Let's do diagnosis. IHC is huge. Immunohistochemistry.
And it's only getting bigger.
Let me give you the basics at least at this point.
Cytokeratin, you tell me please? Sarcoma or carcinoma?
Good. With cytokeratin you are thinking about your
carcinoma. The origin would be epithelial cells.
If it's a desmin. Let me give you a muscle cancer.
Ready for this one? You have a young girl.
Maybe 2 years of age. And you take a look at
the genital region and you find,
literally on gross examination grape-like
clusters that is coming out of her vagina.
That is rhabdomyosarcoma of a little girl. Welcome
to what's known as sarcoma botryoides.
That's a rhabdomyosarcoma and that's your
EMS, embryonal rhabdomyosarcoma.
What kind of marker are you going to find there? Desmin.
Are we clear as to when you would use your Desmin.
Vimentin will be mesenchymal. In the previous discussion
would it be a carcinoma or sarcoma in which the marker
here would be Vimentin? I showed you a picture here of
osteosarcoma and I showed you a picture of that metaphysis.
That is your osteosarcoma and that would be
your Vimentin. And that would be a sarcoma.
If it's PSA, now on your boards you still will be
using prostate specific antigen to note or
monitor a prostate cancer. What kind of
description are they going to give you?
They are not going to give you a patient who is a male
obviously, that is going to have difficulty with urination.
They are not going to give you a patient that has
frequency and inability to void. That's BPH.
So what you want to do before we go on to pathology
is make sure that you are clearly understanding
BPH, benign prostatic hyperplasia which is not at
all cancer, versus prostate cancer.
That's why I told you would'nt have the symptoms of BPH.
Why? Because prostate cancer as far as you are concerned,
it most likely will not be peri-urethral.
It's not in the central zone.
Well, you do a digital rectal examination. You place a finger
on the prostate and are you able to feel prostate, cancer?
As far as you are concerned, yes. What does it feel like?
Feel your chin. See my ugly chin. It's gritty, hard.
That's what prostate cancer would feel like.

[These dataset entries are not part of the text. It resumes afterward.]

(* ===== verification/Effects.v ===== *)
(** * Effects: the state the program's handlers act on

    The handlers of [bookmarks-fetcher.py] touch: standard output
    ([print]), the run log [shaarchiver-<date>.log] ([log.write], mode
    a+), the ledger [done.log] ([log_done.write], mode a+), the markdown
    summary ([markdown.write]), the magnet files written with
    [open(.., "w+")], and the youtube-dl subprocesses ([call(command)]).
    [World] holds each of them, and the set of existing directories,
    which [open] consults: opening a file whose directory is missing
    raises [IOError].  Appending files hold their content.  The
    magnet paths end in [.magnet], so they never name the log files.

    The external tool is the interface [YtdlTool]: the exit code of the
    [n]-th call on a command.  Theorems quantify over every instance. *)

From S2P Require Import Prelude Helpers Config.

Record World : Type := mkWorld {
  w_dirs : gset string;
  w_stdout : list string;
  w_log : string;
  w_done : string;
  w_markdown : string;
  w_files : gmap string string;
  w_calls : list (list string * Z)
}.

Class YtdlTool := { ytdl_exit : nat → list string → Z }.

(** [print(msg)] *)
Definition print (msg : string) : PyM World unit :=
  modify (λ w, mkWorld (w_dirs w) (w_stdout w ++ [msg]) (w_log w) (w_done w) (w_markdown w)
                 (w_files w) (w_calls w)).

(** [log.write(s)] *)
Definition log_write (s : string) : PyM World unit :=
  modify (λ w, mkWorld (w_dirs w) (w_stdout w) (w_log w +:+ s) (w_done w) (w_markdown w)
                 (w_files w) (w_calls w)).

(** [log_done.write(s)] *)
Definition done_write (s : string) : PyM World unit :=
  modify (λ w, mkWorld (w_dirs w) (w_stdout w) (w_log w) (w_done w +:+ s) (w_markdown w)
                 (w_files w) (w_calls w)).

(** [markdown.write(s)] *)
Definition md_write (s : string) : PyM World unit :=
  modify (λ w, mkWorld (w_dirs w) (w_stdout w) (w_log w) (w_done w) (w_markdown w +:+ s)
                 (w_files w) (w_calls w)).

(** [os.path.dirname(path)] for the paths the program builds: the text
    before the last ['/'] ([""] when there is none, which also stands for
    the root of an absolute path such as ["/x"]). *)
Fixpoint parent_dir (p : string) : string :=
  match p with
  | EmptyString => ""
  | String c r => if Py.has_char "/" r then String c (parent_dir r) else ""
  end.

(** [open(path, "w+")] succeeds when the directory part of [path] exists
    (or is empty) and [path] is not itself a directory; otherwise Python
    raises [IOError] (ENOENT, EISDIR).  Paths are compared as strings. *)
Definition dir_ok (dirs : gset string) (path : string) : Prop :=
  (parent_dir path = "" ∨ parent_dir path ∈ dirs) ∧ path ∉ dirs.

#[export] Instance dir_ok_dec dirs path : Decision (dir_ok dirs path).
Proof. unfold dir_ok. apply _. Defined.

(** [handle = open(path, "w+"); handle.write(content); handle.close()] *)
Definition write_file (path content : string) : PyM World unit :=
  λ w, if bool_decide (dir_ok (w_dirs w) path)
       then (mkWorld (w_dirs w) (w_stdout w) (w_log w) (w_done w) (w_markdown w)
               (<[path := content]> (w_files w)) (w_calls w), Ok ())
       else (w, Raise IOError).

(** [print(msg); log.write(msg + "\n")], the program's usual pair. *)
Definition report (msg : string) : PyM World unit :=
  print msg;; log_write (msg +:+ NL).

(** [call(command)]: runs the tool, returns its exit code. *)
Definition call `{YtdlTool} (command : list string) : PyM World Z :=
  λ w, let rc := ytdl_exit (length (w_calls w)) command in
       (mkWorld (w_dirs w) (w_stdout w) (w_log w) (w_done w) (w_markdown w) (w_files w)
          (w_calls w ++ [(command, rc)]), Ok rc).

(** ** Relations between worlds

    [done_tracks w w']: calls were only added, and [done.log] grew by
    exactly the URLs of the successful ones ([recorded]).
    [calls_only P w w']: calls were only added, each satisfying [P].
    [quiet w w']: neither the calls nor [done.log] changed. *)

Definition calls_added (w w' : World) (new : list (list string * Z)) : Prop :=
  w_calls w' = w_calls w ++ new.

(** What the handlers append to [done.log] for a list of calls, when
    [--no-skip] is off: the URL (last argument) of each successful one. *)
Definition url_of (command : list string) : string := default "" (last command).

Definition recorded (calls : list (list string * Z)) : string :=
  concat_strings (map (λ c, if bool_decide (c.2 = 0%Z) then url_of c.1 +:+ NL else "") calls).

Definition done_tracks (w w' : World) : Prop :=
  ∃ new, calls_added w w' new ∧ w_done w' = w_done w +:+ recorded new.

Definition calls_only (P : list string → Prop) (w w' : World) : Prop :=
  ∃ new, calls_added w w' new ∧ Forall (λ c, P c.1) new.

(** ** Lemmas *)

Lemma call_bind `{YtdlTool} {A} cmd (k : Z → PyM World A) w :
  (call cmd ≫= k) w =
  k (ytdl_exit (length (w_calls w)) cmd)
    (mkWorld (w_dirs w) (w_stdout w) (w_log w) (w_done w) (w_markdown w) (w_files w)
       (w_calls w ++ [(cmd, ytdl_exit (length (w_calls w)) cmd)])).
Proof. reflexivity. Qed.

Lemma recorded_one cmd rc :
  recorded [(cmd, rc)] = if bool_decide (rc = 0%Z) then url_of cmd +:+ NL else "".
Proof. unfold recorded. simpl. by rewrite string_app_nil_r. Qed.

Lemma recorded_app l1 l2 : recorded (l1 ++ l2) = recorded l1 +:+ recorded l2.
Proof. unfold recorded. by rewrite map_app, concat_strings_app. Qed.

#[export] Instance done_tracks_preorder : PreOrder done_tracks.
Proof.
  split.
  - intros w. exists []. split; [(unfold calls_added; rewrite app_nil_r; done)|].
    by rewrite string_app_nil_r.
  - intros w1 w2 w3 (n1 & H1 & D1) (n2 & H2 & D2). exists (n1 ++ n2). split.
    + (unfold calls_added; rewrite H2, H1, app_assoc; done).
    + by rewrite D2, D1, recorded_app, string_app_assoc.
Qed.

#[export] Instance calls_only_preorder P : PreOrder (calls_only P).
Proof.
  split.
  - intros w. exists []. split; [(unfold calls_added; rewrite app_nil_r; done)|constructor].
  - intros w1 w2 w3 (n1 & H1 & F1) (n2 & H2 & F2). exists (n1 ++ n2). split.
    + (unfold calls_added; rewrite H2, H1, app_assoc; done).
    + by apply Forall_app.
Qed.

(** A step that changes neither the calls nor [done.log] is related by
    both relations. *)
Definition quiet (w w' : World) : Prop := w_calls w' = w_calls w ∧ w_done w' = w_done w.

#[export] Instance quiet_preorder : PreOrder quiet.
Proof. split; [done|]. intros w1 w2 w3 [H1 D1] [H2 D2]. split; congruence. Qed.

Lemma quiet_done_tracks w w' : quiet w w' → done_tracks w w'.
Proof.
  intros [Hc Hd]. exists []. split.
  - (unfold calls_added; rewrite Hc, app_nil_r; done).
  - by rewrite Hd, string_app_nil_r.
Qed.

Lemma quiet_calls_only P w w' : quiet w w' → calls_only P w w'.
Proof. intros [Hc _]. exists []. split; [(unfold calls_added; rewrite Hc, app_nil_r; done)|constructor]. Qed.

Lemma print_quiet msg : preserves quiet (print msg).
Proof. intros w. done. Qed.
Lemma log_write_quiet s : preserves quiet (log_write s).
Proof. intros w. done. Qed.
Lemma md_write_quiet s : preserves quiet (md_write s).
Proof. intros w. done. Qed.
Lemma write_file_quiet p c : preserves quiet (write_file p c).
Proof. intros w. unfold write_file. by case_bool_decide. Qed.
Lemma report_quiet msg : preserves quiet (report msg).
Proof. intros w. done. Qed.

Lemma quiet_preserves_done_tracks {A} (c : PyM World A) :
  preserves quiet c → preserves done_tracks c.
Proof. apply preserves_weaken, quiet_done_tracks. Qed.

Lemma quiet_preserves_calls_only {A} P (c : PyM World A) :
  preserves quiet c → preserves (calls_only P) c.
Proof. apply preserves_weaken, quiet_calls_only. Qed.

#[export] Hint Resolve print_quiet log_write_quiet md_write_quiet write_file_quiet
  report_quiet : shaar.
#[export] Hint Resolve quiet_preserves_done_tracks quiet_preserves_calls_only : shaar.

Lemma calls_only_mono (P Q : list string → Prop) w w' :
  (∀ c, P c → Q c) → calls_only P w w' → calls_only Q w w'.
Proof.
  intros HPQ (new & Hn & HF). exists new. split; [done|].
  eapply Forall_impl; [exact HF|]. intros c. apply HPQ.
Qed.

(** ** The outputs only grow

    Standard output, the run log, [done.log] and the markdown summary are
    written by appending (the files are opened in mode [a+] or written in
    sequence), and calls are only added: [appends w w'] says each of
    them in [w] is a prefix of the same in [w']. *)

Definition str_grows (a b : string) : Prop := ∃ s, b = a +:+ s.

Definition appends (w w' : World) : Prop :=
  w_stdout w `prefix_of` w_stdout w' ∧ str_grows (w_log w) (w_log w') ∧
  str_grows (w_done w) (w_done w') ∧ str_grows (w_markdown w) (w_markdown w') ∧
  w_calls w `prefix_of` w_calls w'.

#[export] Instance str_grows_preorder : PreOrder str_grows.
Proof.
  split.
  - intros a. exists "". by rewrite string_app_nil_r.
  - intros a b c [s ->] [t ->]. exists (s +:+ t). by rewrite string_app_assoc.
Qed.

#[export] Instance appends_preorder : PreOrder appends.
Proof.
  split.
  - intros w. split_and!; reflexivity.
  - intros w1 w2 w3 (?&?&?&?&?) (?&?&?&?&?). split_and!; etrans; eauto.
Qed.

Lemma str_grows_app a s : str_grows a (a +:+ s).
Proof. by exists s. Qed.

#[local] Hint Resolve str_grows_app prefix_app_r : core.

Ltac appends_prim := intros w; split_and!; simpl; auto; reflexivity.

Lemma print_appends msg : preserves appends (print msg).
Proof. appends_prim. Qed.
Lemma log_write_appends s : preserves appends (log_write s).
Proof. appends_prim. Qed.
Lemma done_write_appends s : preserves appends (done_write s).
Proof. appends_prim. Qed.
Lemma md_write_appends s : preserves appends (md_write s).
Proof. appends_prim. Qed.
Lemma write_file_appends p c : preserves appends (write_file p c).
Proof. intros w. unfold write_file. case_bool_decide; [split_and!; simpl; auto|]; reflexivity. Qed.
Lemma report_appends msg : preserves appends (report msg).
Proof. unfold report. preserves_tac. all: auto using print_appends, log_write_appends. Qed.
Lemma call_appends `{YtdlTool} cmd : preserves appends (call cmd).
Proof. appends_prim. Qed.

#[export] Hint Resolve print_appends log_write_appends done_write_appends md_write_appends
  write_file_appends report_appends call_appends : shaar.

(** [open(path, "w+")] either writes the file or raises [IOError]
    leaving the world unchanged. *)
Lemma write_file_ok p c w :
  dir_ok (w_dirs w) p →
  write_file p c w = (mkWorld (w_dirs w) (w_stdout w) (w_log w) (w_done w) (w_markdown w)
                        (<[p := c]> (w_files w)) (w_calls w), Ok ()).
Proof. intros Hd. unfold write_file. by rewrite bool_decide_true. Qed.

Lemma write_file_fail p c w :
  ¬ dir_ok (w_dirs w) p → write_file p c w = (w, Raise IOError).
Proof. intros Hd. unfold write_file. by rewrite bool_decide_false. Qed.

(** ** Tools used by the examples: every call exits with [rc]. *)

Definition ytdl_const (rc : Z) : YtdlTool := {| ytdl_exit _ _ := rc |}.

You would
expect for there to be an increase in PSA.
Actin is just to make sure we are complete smooth and skeletal
muscle but you are paying attention to Desmin more so.
CD will tell you what kind of lymphoma or leukaemia.
Remember if it was the lower types of CD's
like CD5, CD1 and such that's T-cell. If it's B-cell
then you are thinking about CD19, CD20, CD21.
Estrogen. Where would you be if there is estrogen
receptors? Big time. Pharmacology as well.
If your patient is ER+, estrogen receptor positive, would you please
tell me what kind of drug class that you might be thinking about using?
Tamoxifen, raloxifen. Partial agonists, right?
Estrogen. If there is too much estrogen
especially estrogen receptors. You have heard of
HER2/neu? What's HER stands for?
Human epidermal growth factor receptor. Amazing.
What do you know about HER2/neu?
It's the most aggresive type of breast cancer. Luckily,
we have treatment. What's it called? Trastuzumab.
Right? Monoclonal antibody. Let's do S100. Many have
learned that S100 is melanoma. Okay, yes, true.
But that's non-specific. Why? Big time here. Let me
walk you through this. New information, that you are
very much responsible for on your boards. S100,
sure absolutely could be part of melanoma.
From henceforth though, take the S100 you focus
upon the 'S'.'S' will be for skin.
Therefore, there are many types of skin
cancers apart from melanoma, right?
You can have squamous cell cancer, basal cell carcinoma
and other types of T-cell lymphoma such as your
S?zary syndrome or adult T-cell leukaemia/lymphoma. I just
gave you a bunch of differentials. Do not feel overwhelmed.
We will hit each and every one of those separately.
Point is, melanoma with S100 is non-specific.
You should know a molecular called BRAF.
We will talk about that further.
And why BRAF becomes important to you is because there is a drug
that you can actually use to fight off the melanoma called vemurafinib.
It has the RAF in it. Look for it.
Then you have TG, Thyroglobulin.
With thyroglobulin, this is something that,
now for this I need your help.
Meaning to say, thyroid hormone synthesis
from physiology is what you are thinking.
The iodine goes into the follicular epithelial cell
with the help of your sodium-iodide symport.
Next, you get your iodine in. In the meantime, in the
follicular epithelial cell in the endoplasmic reticulum,
what protein is being synthesized? Thyroglobulin.
So therefore, if you are thinking about thyroid cancer,
the most common being papillary cancer of the thyroid,
you are going to monitor thyroglobulin. In fact,
any time that you have thyroid cancer,
you are going to monitor thyroglobulin.
Clinically, that is absolutely imperative.